Training for speed involves using weights, such as a stick or claw hammer, that will actually when started in motion, by you, will make your arm move faster, simply because the weight of the weapon pulls you along. This helps your body over ride its own self defense mechanism, of being slow to avoid pulling your joints out of socket or something, and in the end you can move faster than if you had not used the weights; however, heavy weights, while doing things slow is not going to ever help your speed, but I'm sure it builds muscle, and you just might feel better about yourself, and girls will like you! :), but again, it won't help you be fast.
That's the first time i have ever heard that one. The weight of a weapon pulls you along? So why do you practice. Is it for kata, self defence? Where does all your power come from to punch. I'm curious.
 
That's the first time i have ever heard that one. The weight of a weapon pulls you along? So why do you practice. Is it for kata, self defence? Where does all your power come from to punch. I'm curious.
Personally, I am more about alignment, and launching my 200+LB body around, and what ever power comes from that, plus letting the weight of the weapon do the work, all ends up being enough.
 
That's the first time i have ever heard that one. The weight of a weapon pulls you along? So why do you practice. Is it for kata, self defence? Where does all your power come from to punch. I'm curious.
A punch is just an out and back motion with your hand, the power is in the hip, or the ground, if you are a rooting junky. :)
 
Well. If you look at history, I reckon TOD is right. Doubt you would have found many Romans hitting the gym. Thousands of hours on sword drill would have done the muscle work. Yeah would have taken time, but those shields are bloody heavy as well. Just my take on it.
 
Well. If you look at history, I reckon TOD is right. Doubt you would have found many Romans hitting the gym. Thousands of hours on sword drill would have done the muscle work. Yeah would have taken time, but those shields are bloody heavy as well. Just my take on it.

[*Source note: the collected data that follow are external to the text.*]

(* ===== verification/PackageManagers.v ===== *)
(** * The package managers ([sdk/pkg/pkg.go])

    The interface [Manager] is two types of calls, the queries and the mutations, and a
    back end an interpretation of both; [New] builds one and [Detect] lists the back ends
    a host has.  The executor drives the first ([NewExecutor]). *)

From Stdlib Require Import Ascii.
From stdpp Require Import pretty.
From S2P Require Import Prelude Engine Proto Strs Text Exec Executor Packages.
From S2P Require Import Apt Dnf Zypper Pacman.

Open Scope string_scope.
Open Scope Z_scope.

(** ** The interface *)

Inductive PackageBackend := BackendApt | BackendDnf | BackendDnf5 | BackendPacman | BackendZypper.

#[export] Instance PackageBackend_eq_dec : EqDecision PackageBackend.
Proof. solve_decision. Defined.

(** The constants count from 1; 0 is no back end. *)
Definition PackageBackend_of (b : Z) : option PackageBackend :=
  match b with
  | 1 => Some BackendApt | 2 => Some BackendDnf | 3 => Some BackendDnf5
  | 4 => Some BackendPacman | 5 => Some BackendZypper | _ => None
  end.

(** The methods that look, each with what it answers. *)
Inductive Query : Type -> Type :=
  | QVersion : Query string
  | QSearch (query : string) : Query (list SearchResult)
  | QList : Query (list Package)
  | QListUpgradable : Query (list PackageUpdate)
  | QShow (name : string) : Query Package
  | QListVersions (name : string) : Query VersionInfo
  | QIsInstalled (name : string) : Query bool
  | QLocalPackageInfo (path : string) : Query LocalPackage
  | QInstalledVersion (name : string) : Query string
  | QInstalledCount : Query Z
  | QHasUpdates : Query bool
  | QHasSecurityUpdates : Query bool
  | QIsPinned (name : string) : Query bool
  | QListPinned : Query (list Package).

(** The methods that change the host. *)
Inductive Mutation :=
  | MInstall (allowDowngrade : bool) (specs : list InstallSpec)
  | MInstallLocal (path : string) (opts : InstallLocalOptions)
  | MRemove (purge : bool) (packages : list string)
  | MUpdate
  | MUpgrade (packages : list string)
  | MUpgradeAll
  | MUpgradeSecurity
  | MPin (packages : list string)
  | MUnpin (packages : list string)
  | MAutoremove.

Record PackageManager (D : Type) := {
  Manager_Backend : PackageBackend;
  Manager_query : forall A, Ctx -> Query A -> M D A;
  Manager_mutate : Ctx -> Mutation -> M D outcome;
}.
Arguments Manager_Backend {D}.
Arguments Manager_query {D} _ {A}.
Arguments Manager_mutate {D}.

Definition dnf_command (dnf5 : bool) : string := if dnf5 then "dnf5" else "dnf".

Section managers.
Context {D : Type} `{!Runner D, !Binaries D, !FloatText}.

Definition apt_query A (ctx : Ctx) (q : Query A) : M D A :=
  match q with
  | QVersion => Apt.Version ctx
  | QSearch query => Apt.Search ctx query
  | QList => Apt.List ctx
  | QListUpgradable => Apt.ListUpgradable ctx
  | QShow name => Apt.Show ctx name
  | QListVersions name => Apt.ListVersions ctx name
  | QIsInstalled name => Apt.IsInstalled ctx name
  | QLocalPackageInfo path => Apt.LocalPackageInfo ctx path
  | QInstalledVersion name => Apt.InstalledVersion ctx name
  | QInstalledCount => Apt.InstalledCount ctx
  | QHasUpdates => Apt.HasUpdates ctx
  | QHasSecurityUpdates => Apt.HasSecurityUpdates ctx
  | QIsPinned name => Apt.IsPinned ctx name
  | QListPinned => Apt.ListPinned ctx
  end.

Definition apt_mutate (ctx : Ctx) (m : Mutation) : M D outcome :=
  match m with
  | MInstall allowDowngrade specs => Apt.Install ctx allowDowngrade specs
  | MInstallLocal path opts => Apt.InstallLocal ctx path opts
  | MRemove purge packages => Apt.Remove ctx purge packages
  | MUpdate => Apt.Update ctx
  | MUpgrade packages => Apt.Upgrade ctx packages
  | MUpgradeAll => Apt.UpgradeAll ctx
  | MUpgradeSecurity => Apt.UpgradeSecurity ctx
  | MPin packages => Apt.Pin ctx packages
  | MUnpin packages => Apt.Unpin ctx packages
  | MAutoremove => Apt.Autoremove ctx
  end.

Definition dnf_query (command : string) A (ctx : Ctx) (q : Query A) : M D A :=
  match q with
  | QVersion => Dnf.Version command ctx
  | QSearch query => Dnf.Search command ctx query
  | QList => Dnf.List ctx
  | QListUpgradable => Dnf.ListUpgradable command ctx
  | QShow name => Dnf.Show command ctx name
  | QListVersions name => Dnf.ListVersions command ctx name
  | QIsInstalled name => Dnf.IsInstalled ctx name
  | QLocalPackageInfo path => Dnf.LocalPackageInfo ctx path
  | QInstalledVersion name => Dnf.InstalledVersion command ctx name
  | QInstalledCount => Dnf.InstalledCount ctx
  | QHasUpdates => Dnf.HasUpdates command ctx
  | QHasSecurityUpdates => Dnf.HasSecurityUpdates command ctx
  | QIsPinned name => Dnf.IsPinned command ctx name
  | QListPinned => Dnf.ListPinned command ctx
  end.

Definition dnf_mutate (command : string) (ctx : Ctx) (m : Mutation) : M D outcome :=
  match m with
  | MInstall allowDowngrade specs => Dnf.Install command ctx allowDowngrade specs
  | MInstallLocal path opts => Dnf.InstallLocal command ctx path opts
  | MRemove purge packages => Dnf.Remove command ctx purge packages
  | MUpdate => Dnf.Update command ctx
  | MUpgrade packages => Dnf.Upgrade command ctx packages
  | MUpgradeAll => Dnf.UpgradeAll command ctx
  | MUpgradeSecurity => Dnf.UpgradeSecurity command ctx
  | MPin packages => Dnf.Pin command ctx packages
  | MUnpin packages => Dnf.Unpin command ctx packages
  | MAutoremove => Dnf.Autoremove command ctx
  end.

Definition zypper_query A (ctx : Ctx) (q : Query A) : M D A :=
  match q with
  | QVersion => Zypper.Version ctx
  | QSearch query => Zypper.Search ctx query
  | QList => Zypper.List ctx
  | QListUpgradable => Zypper.ListUpgradable ctx
  | QShow name => Zypper.Show ctx name
  | QListVersions name => Zypper.ListVersions ctx name
  | QIsInstalled name => Zypper.IsInstalled ctx name
  | QLocalPackageInfo path => Zypper.LocalPackageInfo ctx path
  | QInstalledVersion name => Zypper.InstalledVersion ctx name
  | QInstalledCount => Zypper.InstalledCount ctx
  | QHasUpdates => Zypper.HasUpdates ctx
  | QHasSecurityUpdates => Zypper.HasSecurityUpdates ctx
  | QIsPinned name => Zypper.IsPinned ctx name
  | QListPinned => Zypper.ListPinned ctx
  end.

Definition zypper_mutate (ctx : Ctx) (m : Mutation) : M D outcome :=
  match m with
  | MInstall allowDowngrade specs => Zypper.Install ctx allowDowngrade specs
  | MInstallLocal path opts => Zypper.InstallLocal ctx path opts
  | MRemove purge packages => Zypper.Remove ctx purge packages
  | MUpdate => Zypper.Update ctx
  | MUpgrade packages => Zypper.Upgrade ctx packages
  | MUpgradeAll => Zypper.UpgradeAll ctx
  | MUpgradeSecurity => Zypper.UpgradeSecurity ctx
  | MPin packages => Zypper.Pin ctx packages
  | MUnpin packages => Zypper.Unpin ctx packages
  | MAutoremove => Zypper.Autoremove ctx
  end.

Definition pacman_query A (ctx : Ctx) (q : Query A) : M D A :=
  match q with
  | QVersion => Pacman.Version ctx
  | QSearch query => Pacman.Search ctx query
  | QList => Pacman.List ctx
  | QListUpgradable => Pacman.ListUpgradable ctx
  | QShow name => Pacman.Show ctx name
  | QListVersions name => Pacman.ListVersions ctx name
  | QIsInstalled name => Pacman.IsInstalled ctx name
  | QLocalPackageInfo path => Pacman.LocalPackageInfo ctx path
  | QInstalledVersion name => Pacman.InstalledVersion ctx name
  | QInstalledCount => Pacman.InstalledCount ctx
  | QHasUpdates => Pacman.HasUpdates ctx
  | QHasSecurityUpdates => Pacman.HasSecurityUpdates ctx
  | QIsPinned name => Pacman.IsPinned ctx name
  | QListPinned => Pacman.ListPinned ctx
  end.

Definition pacman_mutate (ctx : Ctx) (m : Mutation) : M D outcome :=
  match m with
  | MInstall allowDowngrade specs => Pacman.Install ctx allowDowngrade specs
  | MInstallLocal path opts => Pacman.InstallLocal ctx path opts
  | MRemove purge packages => Pacman.Remove ctx purge packages
  | MUpdate => Pacman.Update ctx
  | MUpgrade packages => Pacman.Upgrade ctx packages
  | MUpgradeAll => Pacman.UpgradeAll ctx
  | MUpgradeSecurity => Pacman.UpgradeSecurity ctx
  | MPin packages => Pacman.Pin ctx packages
  | MUnpin packages => Pacman.Unpin ctx packages
  | MAutoremove => Pacman.Autoremove ctx
  end.

(** *** Building and finding one *)

Definition ErrRunnerRequired : error := ErrVar "runner is required".
Definition ErrUnknownBackend : error := ErrVar "pkg: unknown package-manager backend".

Definition manager_of (b : PackageBackend) : PackageManager D :=
  match b with
  | BackendApt => Build_PackageManager D b apt_query apt_mutate
  | BackendDnf => Build_PackageManager D b (dnf_query "dnf") (dnf_mutate "dnf")
  | BackendDnf5 => Build_PackageManager D b (dnf_query "dnf5") (dnf_mutate "dnf5")
  | BackendPacman => Build_PackageManager D b pacman_query pacman_mutate
  | BackendZypper => Build_PackageManager D b zypper_query zypper_mutate
  end.

(** [New], of a runner that is there: the section's. *)
Definition New (b : Z) : result (PackageManager D) :=
  match PackageBackend_of b with
  | Some b => Ok (manager_of b)
  | None => Err (ErrWrap (pretty b) ErrUnknownBackend)
  end.

(** The back ends' binaries in the order of priority. *)
Definition binaries : list (string * PackageBackend) :=
  [("apt-get", BackendApt); ("dnf5", BackendDnf5); ("dnf", BackendDnf); ("pacman", BackendPacman);
   ("zypper", BackendZypper)].

(** [dnf] next to [dnf5], the last back end found, is the same one. *)
Definition found_next (found : list PackageBackend) (b : PackageBackend) : list PackageBackend :=
  if bool_decide (b = BackendDnf) && bool_decide (list.last found = Some BackendDnf5) then found
  else (found ++ [b])%list.

Fixpoint detect_from (found : list PackageBackend) (l : list (string * PackageBackend))
    : M D (list PackageBackend) :=
  match l with
  | [] => mret found
  | (bin, b) :: l =>
      path ← lookPath bin;
      detect_from (match (path : option string) with Some _ => found_next found b | None => found end) l
  end.

Definition Detect : M D (list PackageBackend) := detect_from [] binaries.

(** The methods the executor calls, of a package manager. *)
Definition executor_manager (m : PackageManager D) : Manager D := {|
  Executor.IsInstalled ctx name := Manager_query m ctx (QIsInstalled name);
  Executor.InstalledVersion ctx name := Manager_query m ctx (QInstalledVersion name);
  Executor.Install ctx allowDowngrade specs := Manager_mutate m ctx (MInstall allowDowngrade specs);
  Executor.Remove ctx purge names := Manager_mutate m ctx (MRemove purge names);
  Executor.Update ctx := Manager_mutate m ctx MUpdate;
  Executor.UpgradeAll ctx := Manager_mutate m ctx MUpgradeAll |}.

(** The package manager of the executor [NewExecutor] makes: the first back end's. *)
Definition NewExecutor : M D (option (Manager D)) :=
  backends ← Detect;
  mret match (backends : list PackageBackend) with
    | b :: _ => Some (executor_manager (manager_of b))
    | [] => None
    end.
End managers.

(** ** Every mutation has an outcome *)

Section outcomes.
Context {D : Type} `{!Runner D, !RunnerLaws D, !Binaries D, !BinariesLaws D, !FloatText}.

Lemma returns_checked {A} (r : result A) (k : A -> M D outcome) :
  (forall a, returns (k a)) -> returns (checked r k).
Proof. intros Hk. unfold checked. destruct r; [apply Hk|apply returns_ret]. Qed.

Lemma returns_on_names names (k : list string -> M D outcome) :
  returns (k names) -> returns (on_names names k).
Proof. intros Hk. unfold on_names. destruct names; [apply returns_ret|by apply returns_checked]. Qed.

Lemma returns_write_with accepted ctx env name args : returns (write_with accepted ctx env name args).
Proof. unfold write_with, runPriv. returning. Qed.

Lemma resolveUnattendedUpgrade_returns : returns Apt.resolveUnattendedUpgrade.
Proof.
  unfold Apt.resolveUnattendedUpgrade. apply returns_bind; [apply is_file_returns|]. intros [].
  { apply returns_ret. }
  apply returns_bind; [apply is_file_returns|]. intros []; [apply returns_ret|].
  apply returns_bind; [apply lookPath_returns|]. intros found. returning.
Qed.

Lemma mutate_returns b ctx m : returns (Manager_mutate (manager_of b) ctx m).
Proof.
  assert (forall conf ignored, returns (Pacman.writeIgnorePkg ctx conf ignored)) as Htee.
  { intros conf ignored. unfold Pacman.writeIgnorePkg, runPrivStdin. returning. }
  assert (forall accepted env name args, returns (write_with accepted ctx env name args)) as Hw
    by (intros; apply returns_write_with).
  destruct b, m as [d specs|path opts|purge names| |names| | |names|names| ]; simpl;
    unfold Apt.Install, Apt.InstallLocal, Apt.Remove, Apt.Update, Apt.Upgrade, Apt.UpgradeAll,
      Apt.UpgradeSecurity, Apt.Pin, Apt.Unpin, Apt.Autoremove, Apt.write,
      Dnf.Install, Dnf.InstallLocal, Dnf.Remove, Dnf.Update, Dnf.Upgrade, Dnf.UpgradeAll,
      Dnf.UpgradeSecurity, Dnf.Pin, Dnf.Unpin, Dnf.Autoremove, Dnf.versionlock, Dnf.write,
      Pacman.Install, Pacman.InstallLocal, Pacman.Remove, Pacman.Update, Pacman.Upgrade, Pacman.UpgradeAll,
      Pacman.UpgradeSecurity, Pacman.Pin, Pacman.Unpin, Pacman.Autoremove, Pacman.edit_ignored, Pacman.write,
      Zypper.Install, Zypper.InstallLocal, Zypper.Remove, Zypper.Update, Zypper.Upgrade,
      Zypper.UpgradeAll, Zypper.UpgradeSecurity, Zypper.Pin, Zypper.Unpin, Zypper.Autoremove, Zypper.write;
    try (apply returns_bind; [apply resolveUnattendedUpgrade_returns|intros ?]);
    repeat first [ apply Hw | apply Htee | progress returning | apply returns_on_names
                 | apply returns_checked; intros ? ].
Qed.

#[export] Instance executor_manager_laws b : ManagerLaws (executor_manager (manager_of b)).
Proof.
  split; intros; [apply (mutate_returns b ctx (MInstall _ _))|apply (mutate_returns b ctx (MRemove _ _))
    |apply (mutate_returns b ctx MUpdate)|apply (mutate_returns b ctx MUpgradeAll)].
Qed.

Lemma Detect_returns : returns (D := D) Detect.
Proof.
  unfold Detect. generalize binaries ([] : list PackageBackend).
  intros l. induction l as [|[bin b] l IH]; intros found; simpl; [apply returns_ret|].
  apply returns_bind; [apply lookPath_returns|]. intros path. destruct path; apply IH.
Qed.

(** C25: An agent answers every action, on a host with any of the package managers or
    with none: whatever its commands do, the executor it is started with returns for an
    action with an id a result for that id, with one of the three outcomes and a
    completion time, and a result that is not a success carries an explanation in one of
    its error streams. *)
Theorem NewExecutor_answers `{!ErrorText} ctx action :
  is_Some (Action_Id action) ->
  triple (fun _ => True) (manager ← NewExecutor; ExecuteAction (D := D) manager ctx (Some action))
    (fun r _ => well_formed_result action r) (fun _ _ => False).
Proof.
  intros Hid. apply (triple_bind _ _ _ (fun manager _ => forall m, manager = Some m -> ManagerLaws m)).
  - unfold NewExecutor. eapply triple_bind; [apply Detect_returns|]. intros [|b backends]; apply triple_ret;
      intros _ _ m; [done|]. intros [= <-]. apply _.
  - intros manager env w Hm. by apply (ExecuteAction_well_formed manager Hm ctx action Hid).
Qed.
End outcomes.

We did this on another thread and it was just photo after photo of Chinese/Japanese masters smashing the weights. Do you think strength training is some sort of new trick for fighters?
 
We did this on another thread and it was just photo after photo of Chinese/Japanese masters smashing the weights. Do you think strength training is some sort of new trick for fighters?

Strength no, the full application of strength. Yes that is pretty inherent to the person. You cannot measure that!
 
Stop the misdirection. Wieght lifting helps the body. Yeah okay heaping muscle mass may add power, some need, some don't. Power is variable.

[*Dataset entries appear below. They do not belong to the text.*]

Lemma query_refuses b P A ctx (q : Query A) s :
  s ∈ query_strings q -> flag_shaped s = true ->
  triple P (Manager_query (manager_of b) ctx q) (fun _ _ => False) (fun e d => P d /\ invalid e).
Proof.
  intros Hs Hflag.
  destruct q; simpl in Hs; try (by apply elem_of_nil in Hs); apply list_elem_of_singleton in Hs as ->;
    destruct b; eapply refused_query, guards_refuses; eauto with guards.
Qed.

(** The call does nothing and says why. *)
Definition refusal (o : outcome) : Prop := exists e, o = refused e /\ (invalid e \/ errors_is ErrUnsupported e = true).

Lemma refused_write {A} P (r : result A) (k : A -> M D outcome) :
  (exists e, r = Err e /\ invalid e) ->
  triple P (checked r k) (fun o d => P d /\ refusal o) (fun _ _ => False).
Proof. intros (e & -> & He). apply triple_ret. intros d Hd. split; [done|]. exists e. auto. Qed.

Lemma names_refused names s :
  s ∈ names -> flag_shaped s = true -> exists e, ValidatePackageNames names = Err e /\ invalid e.
Proof.
  intros Hs Hflag. pose proof (ValidatePackageNames_spec names) as Hv.
  destruct (ValidatePackageNames names) as [u|e]; [|by exists e].
  rewrite Forall_forall in Hv. specialize (Hv s Hs). unfold operand in Hv. congruence.
Qed.

Lemma on_names_refused P names s (k : list string -> M D outcome) :
  s ∈ names -> flag_shaped s = true ->
  triple P (on_names names k) (fun o d => P d /\ refusal o) (fun _ _ => False).
Proof.
  intros Hs Hflag. unfold on_names. destruct names as [|n names]; [by apply elem_of_nil in Hs|].
  eapply refused_write, names_refused; eauto.
Qed.

Lemma specs_refused sep specs s :
  s ∈ mutation_strings (MInstall false specs) -> flag_shaped s = true ->
  exists e, spec_operands sep specs = Err e /\ invalid e.
Proof.
  simpl. intros Hs Hflag. induction specs as [|[name version] specs IH]; simpl in *; [by apply elem_of_nil in Hs|].
  unfold mbind, result_bind, validateSpec, mbind, result_bind. simpl.
  pose proof (ValidatePackageName_guards name) as Hn. pose proof (ValidatePackageVersion_guards version) as Hv.
  destruct (ValidatePackageName name) as [[]|e] eqn:Hname; [|by exists e].
  destruct (ValidatePackageVersion version) as [[]|e] eqn:Hversion; [|by exists e].
  apply (guards_operand _ _ _ ValidatePackageName_guards) in Hname.
  apply (guards_operand _ _ _ ValidatePackageVersion_guards) in Hversion.
  unfold operand in *. rewrite !elem_of_cons in Hs. destruct Hs as [->|[->|Hs]]; [congruence..|].
  destruct (IH Hs) as (e & -> & He). by exists e.
Qed.

Lemma mutate_refuses b P ctx m s :
  s ∈ mutation_strings m -> flag_shaped s = true ->
  triple P (Manager_mutate (manager_of b) ctx m) (fun o d => P d /\ refusal o) (fun _ _ => False).
Proof.
  intros Hs Hflag.
  assert (forall text, triple P (mret (refused (ErrWrap text ErrUnsupported)))
    (fun o d => P d /\ refusal o) (fun _ _ => False)) as Hun.
  { intros text. apply triple_ret. intros d Hd. split; [done|]. eexists. split; [done|]. by right. }
  destruct m as [d specs|path opts|purge names| |names| | |names|names| ];
    try (by apply elem_of_nil in Hs).
  - pose proof (fun sep => specs_refused sep specs s Hs Hflag) as Hspecs.
    destruct specs as [|spec specs]; [by apply elem_of_nil in Hs|]. destruct b; apply refused_write, Hspecs.
  - apply list_elem_of_singleton in Hs as ->.
    destruct b; eapply refused_write, guards_refuses; eauto with guards.
  - destruct names as [|n names]; [by apply elem_of_nil in Hs|].
    destruct b, purge;
      first [eapply on_names_refused; by eauto | apply Hun | eapply refused_write, names_refused; by eauto].
  - destruct b; eapply on_names_refused; by eauto.
  - destruct b; eapply on_names_refused; by eauto.
  - destruct b; eapply on_names_refused; by eauto.
Qed.
End refusals.

(** ** A runner that keeps a record *)

Section recording.
Context {D : Type} `{!Runner D, !Binaries D, !BinariesLaws D, !FloatText}.

Definition record_command (c : Command) : M (list Command) unit := fun _ w =>
  (Ok tt, mkWorld (w_db w ++ [c])%list (w_step w)).

(** The host, and the commands that ran on it. *)
#[local] Instance recording_runner : Runner (D * list Command) := {|
  Run ctx c := _ ← on_snd (record_command c); on_fst (Run ctx c); Backend := Backend |}.

#[local] Instance recording_binaries : Binaries (D * list Command) := {|
  is_file path := on_fst (is_file path); lookPath name := on_fst (lookPath name) |}.

Lemma on_fst_record {A} (I : list Command -> Prop) (m : M D A) : preserves (fun d => I d.2) (on_fst m).
Proof. apply triple_on_fst. intros l env w Hw. by destruct (m env w) as [[a|e] w']. Qed.

#[local] Instance recording_binaries_laws : BinariesLaws (D * list Command).
Proof.
  split; intros.
  - apply triple_on_fst. intros l. apply is_file_returns.
  - apply triple_on_fst. intros l. apply lookPath_returns.
  - apply triple_on_fst. intros l. apply lookPath_base.
Qed.

(** Every command of the record satisfies [allowed]. *)
Definition only (allowed : Command -> Prop) (d : D * list Command) : Prop := Forall allowed d.2.

Lemma only_is_file allowed path : preserves (only allowed) (is_file path).
Proof. apply (on_fst_record (Forall allowed)). Qed.

Lemma only_lookPath allowed name : preserves (only allowed) (lookPath name).
Proof. apply (on_fst_record (Forall allowed)). Qed.

Lemma allowed_harmless (allowed : Command -> Prop) c : allowed c -> harmless (only allowed) c.
Proof.
  intros Hc ctx. unfold only. apply preserves_bind; [|intros []; by apply (on_fst_record (Forall allowed))].
  apply triple_on_snd. intros d env [l n] Hl. simpl in *. apply Forall_app. split; [done|].
  by apply Forall_singleton.
Qed.


(** What a package action may run: the reading tools, the refresh of the index, and the
    installation or the removal of its one package. *)
Definition action_command (b : PackageBackend) (params : PackageActionParams) (c : Command) : Prop :=
  read_command b c \/ write_command b MUpdate c \/
  write_command b (MInstall false [{| Spec_Name := pkg_Name params; Spec_Version := pkg_Version params |}]) c \/
  write_command b (MRemove false [pkg_Name params]) c.

(** A package action, whatever name and version the control plane sends with it,
    runs on the host only the reading tools of its back end, the refresh of the package
    index, and the installation or removal of exactly that package, as an operand. *)
Theorem package_action_commands `{!ErrorText} b ctx action params :
  Action_Params action = Some (Action_Package params) ->
  preserves (only (action_command b params))
    (ExecuteAction (Some (executor_manager (manager_of b))) ctx (Some action)).
Proof.
  intros Hparams. set (I := only (action_command b params)).
  assert (forall c, read_command b c -> harmless I c) as Hr
    by (intros c Hc; apply allowed_harmless; by left).
  assert (forall A ctx (q : Query A), preserves I (Manager_query (manager_of b) ctx q)) as Hq.
  { intros. apply query_reads; [apply only_is_file|apply only_lookPath|done]. }
  assert (forall ctx m, (b, m) <> (BackendPacman, MAutoremove) ->
    (forall c, write_command b m c -> action_command b params c) ->
    preserves I (Manager_mutate (manager_of b) ctx m)) as Hm.
  { intros ctx' m Hne Hc. apply mutate_writes; [apply only_is_file|apply only_lookPath|done|done|].
    intros c Hw. by apply allowed_harmless, Hc. }
  unfold ExecuteAction, executeParams, executePackage, installPackage, finish, WithTimeout, ctx_Err, now.
  rewrite Hparams. preserve.
  1: exact (Hq _ _ (QIsInstalled _)).
  1: exact (Hq _ _ (QInstalledVersion _)).
  all: first [apply (Hm _ MUpdate) | apply (Hm _ (MInstall _ _)) | apply (Hm _ (MRemove _ _))];
    [congruence|unfold action_command; tauto].
Qed.
End recording.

Ok it is not a misdirection. You gain strength through strength training. That is how you get stronger. Not inherent ability,not chi. Stronger equals better martial artist.

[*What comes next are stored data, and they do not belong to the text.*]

(* ===== verification/RemoveDir.v ===== *)
(** * Removing a tree ([sdk/sys/fs/remove_dir_unix.go], [dir.go])

    [RemoveDir] refuses protected paths; a root process then walks from the root by
    descriptors, each opened without following a link, and removes the tree below.  The
    calls on descriptors are the class [Removal].  The walk is given the depth it may go to;
    [RemoveDirFacts] shows that the tree's own depth is enough. *)

From S2P Require Import Prelude Engine Pair Strs Text Words Paths Exec Packages Units Files.

Open Scope string_scope.
Open Scope Z_scope.

(** What [fstatat] says of an entry, the entry itself when it is a link. *)
Inductive FileKind := RegularOrOther | Symlink | Directory.

#[export] Instance FileKind_eq_dec : EqDecision FileKind.
Proof. solve_decision. Defined.

(** The system calls on directory descriptors; opening never follows a link. *)
Class Removal (D : Type) := {
  Fd : Type;
  OpenRoot : M D Fd;
  Openat : Fd -> string -> M D Fd;
  Fstatat : Fd -> string -> M D FileKind;
  Unlinkat : Fd -> string -> M D unit;
  UnlinkatDir : Fd -> string -> M D unit;
  Readdirnames : Fd -> M D (list string);
  CloseFd : Fd -> M D unit;
}.

(** The walk was not given enough depth; it never ends with this error. *)
Definition ErrTooDeep : error := ErrVar "too deep".

Section removal.
Context {D : Type} `{!OS D, !Runner D, !Removal D}.

Fixpoint open_chain (fd : Fd) (names : list string) : M D Fd :=
  match names with
  | [] => mret fd
  | name :: names =>
      if bool_decide (name = EmptyString \/ name = ".") then open_chain fd names
      else
        next ← attempt (Openat fd name);
        _ ← perform (CloseFd fd);
        match next with
        | Err err => fail (ErrWrap "open component without following symlinks" err)
        | Ok next => open_chain next names
        end
  end.

Definition openNoFollowChain (dir : string) : M D Fd :=
  let clean := Clean dir in
  fd ← wrapped "open /" OpenRoot;
  if bool_decide (clean = "/") then mret fd
  else open_chain fd (Split (TrimPrefix clean "/") slash).

Fixpoint removeAtRecursive (depth : nat) (ctx : Ctx) (dirfd : Fd) (name : string) : M D unit :=
  match depth with
  | O => fail ErrTooDeep
  | S depth =>
      cancelled ← ctx_Err ctx;
      match (cancelled : option error) with
      | Some err => fail err
      | None =>
          kind ← wrapped "stat" (Fstatat dirfd name);
          if negb (bool_decide (kind = Directory)) then wrapped "unlink" (Unlinkat dirfd name)
          else
            cfd ← wrapped "open dir" (Openat dirfd name);
            removed ← attempt (
              children ← wrapped "read dir" (Readdirnames cfd);
              for_each (fun child =>
                if bool_decide (child = "." \/ child = "..") then mret tt
                else removeAtRecursive depth ctx cfd child) children);
            match removed with
            | Err err => _ ← perform (CloseFd cfd); fail err
            | Ok _ =>
                _ ← wrapped "close dir" (CloseFd cfd);
                wrapped "rmdir" (UnlinkatDir dirfd name)
            end
      end
  end.

Definition removeDirSecure (depth : nat) (ctx : Ctx) (path : string) : M D unit :=
  let base := Base path in
  pfd ← openNoFollowChain (Dir path);
  removed ← attempt (
    kind ← wrapped "stat" (Fstatat pfd base);
    match kind with
    | Symlink => fail (ErrNew "refusing to remove symlink")
    | Directory => removeAtRecursive depth ctx pfd base
    | RegularOrOther => fail (ErrNew "refusing to remove non-directory")
    end);
  _ ← perform (CloseFd pfd);
  lift removed.

Definition RemoveDir (depth : nat) (ctx : Ctx) (path : string) : M D unit :=
  _ ← lift (ValidatePath path);
  let clean := Clean path in
  if negb (IsAbs clean) then fail (ErrNew "path must be absolute")
  else
    protected ← IsUnderProtectedPrefix clean;
    if (protected : bool) then fail (ErrNew "refusing to remove protected path")
    else if direct then removeDirSecure depth ctx clean
    else runChecked ctx "rm" ["-rf"; "--"; clean].
End removal.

And every culture uses pretty much the same method.
 
The baseline is inherent ability.



See above.



Generalist answer :)

Ok. If you are 150kg just walking around you will get stronger than if you are 50kg

If you are 50kg you will get stronger if you lift weights than if you don't lift weight. There is nothing you can do about other people but you can do something about you. So I don't know how inherent ability is a factor in your martial arts training.

Not generalist. Not even my idea. A whole thread full of people saying strength training makes you a better martial artist. All different styles and different cultures.

Which basically makes it an accepted idea in martial arts circles.